Don't try to build the data into the insert query. Try this:

string sql = "INSERT INTO [ProfileGallery] ([UserId], [Title], [OriginalImage],
              [ThumbImage]) VALUES (@userId, @title, @originalImage, @thumbImage)";


string strCon = System.Web.Configuration.WebConfigurationManager.ConnectionStrings["SocialSiteConnectionString"].ConnectionString;

SqlConnection conn = new SqlConnection(strCon);
SqlCommand comm = new SqlCommand(sql, conn);

comm.Parameters.Add(new SqlParameter("@userId", User.Identity.Name));
comm.Parameters.Add(new SqlParameter("@title", Title));
comm.Parameters.Add(new SqlParameter("@originalImage", OriginalPhoto));
comm.Parameters.Add(new SqlParameter("@thumbImage", Thumbnail));

Answer 3

Just looking at your code, I'm a little concerned that you are wide open for a SQL Injection attack.
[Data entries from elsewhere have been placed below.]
(** The three verdicts on a contract. *)
Lemma evaluate_contract_spec (c : Contract) (ev : EvidenceSet) (current : Incarnation)
    (now_millis max_age_millis : Z) :
  let required r := r ∈ requirements (body c) /\ strength r = kRequired in
  let s := aggregate (evaluate_contract c ev current now_millis max_age_millis) in
  (s = kSatisfied <->
     (exists r, required r)
     /\ forall r, required r -> exists e, usable (find_entry ev (scope r)) current e /\ meets r (candidate e))
  /\ (s = kUnsatisfied <->
        exists r e, required r /\ usable (find_entry ev (scope r)) current e
                    /\ reported r (candidate e) /\ ~ meets r (candidate e))
  /\ (s = kNotApplicable <-> forall r, ~ required r).
Proof.
  cbv zeta. rewrite evaluate_aggregate. cbv zeta. set (now := now_millis). set (age := max_age_millis).
  set (verdicts := map _ (requirements (body c))).
  pose proof (fun s => verdict_required ev current now age (requirements (body c)) s) as Hh.
  pose proof (required_exists (requirements (body c))) as Hr.
  pose proof (verdict_unsatisfied ev current now age (requirements (body c))) as Hu. fold verdicts in Hh, Hu.
  assert (forall r, strength r = kRequired -> _) as Hd
    by exact (fun r Hs => decide_verdict r (find_entry ev (scope r)) current now age (required_not_informational r Hs)).
  rewrite <- Hu. split_and!.
  - split.
    + destruct (has_verdict kUnsatisfied verdicts) eqn:E1; [done|].
      destruct (has_verdict kUnknown verdicts) eqn:E2; [done|].
      destruct (existsb _ _); [|done]. intros _. split; [by apply Hr|].
      intros r [Hin Hs]. apply (Hd r Hs).
      destruct (dec_satisfaction (decide_requirement r (find_entry ev (scope r)) current now age)) eqn:E; [done|..].
      * assert (has_verdict kUnsatisfied verdicts = true) by (apply Hh; eauto). congruence.
      * assert (has_verdict kUnknown verdicts = true) by (apply Hh; eauto). congruence.
      * by apply decide_informational, required_not_informational in E.
    + intros [Hex Hall].
      destruct (has_verdict kUnsatisfied verdicts) eqn:E1.
      { apply Hh in E1 as (r & Hin & Hs & E). pose proof (Hall r (conj Hin Hs)) as Hm. apply (Hd r Hs) in Hm. congruence. }
      destruct (has_verdict kUnknown verdicts) eqn:E2.
      { apply Hh in E2 as (r & Hin & Hs & E). pose proof (Hall r (conj Hin Hs)) as Hm. apply (Hd r Hs) in Hm. congruence. }
      apply Hr in Hex. by rewrite Hex.
  - destruct (has_verdict kUnsatisfied verdicts); [done|]. destruct (has_verdict kUnknown verdicts); [done|].
    by destruct (existsb _ _).
  - split.
    + destruct (has_verdict kUnsatisfied verdicts); [done|]. destruct (has_verdict kUnknown verdicts); [done|].
      destruct (existsb _ _); [done|]. intros _ r Hx. discriminate (proj2 Hr (ex_intro _ r Hx)).
    + intros Hnone. assert (forall s, has_verdict s verdicts = false) as Hf.
      { intros s. apply not_true_iff_false. intros H. apply Hh in H as (r & Hin & Hs & _). by destruct (Hnone r). }
      rewrite !Hf. destruct (existsb _ _); [|done]. destruct (proj1 Hr eq_refl) as (r & Hx). by destruct (Hnone r).
Qed.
To help mitigate this should also fix your problem. You need to use a parametized query. Something like

cmd.CommandText="Insert into [ProfileGallery]" +
                "(UserId,OriginalPhoto) values (@UserId,@OriginalPhoto)";
cmd.Parameters.AddWithValue("UserId",User.Identity.Name);
cmd.Parameters.AddWithValue("OriginalPhoto",OriginalPhoto);

The reason your code is failing can be seen with this sample application:

static void Main(string[] args)
{
    byte[] byteArray = new byte[] { 1, 2, 0 };
    Console.WriteLine("This is my byte array: " + byteArray);
    Console.ReadLine();
}

This outputs This is my byte array: System.Byte[]

I'm a little shocked that you can add a byte array to a string, especially sicne it just gives us the name of the type.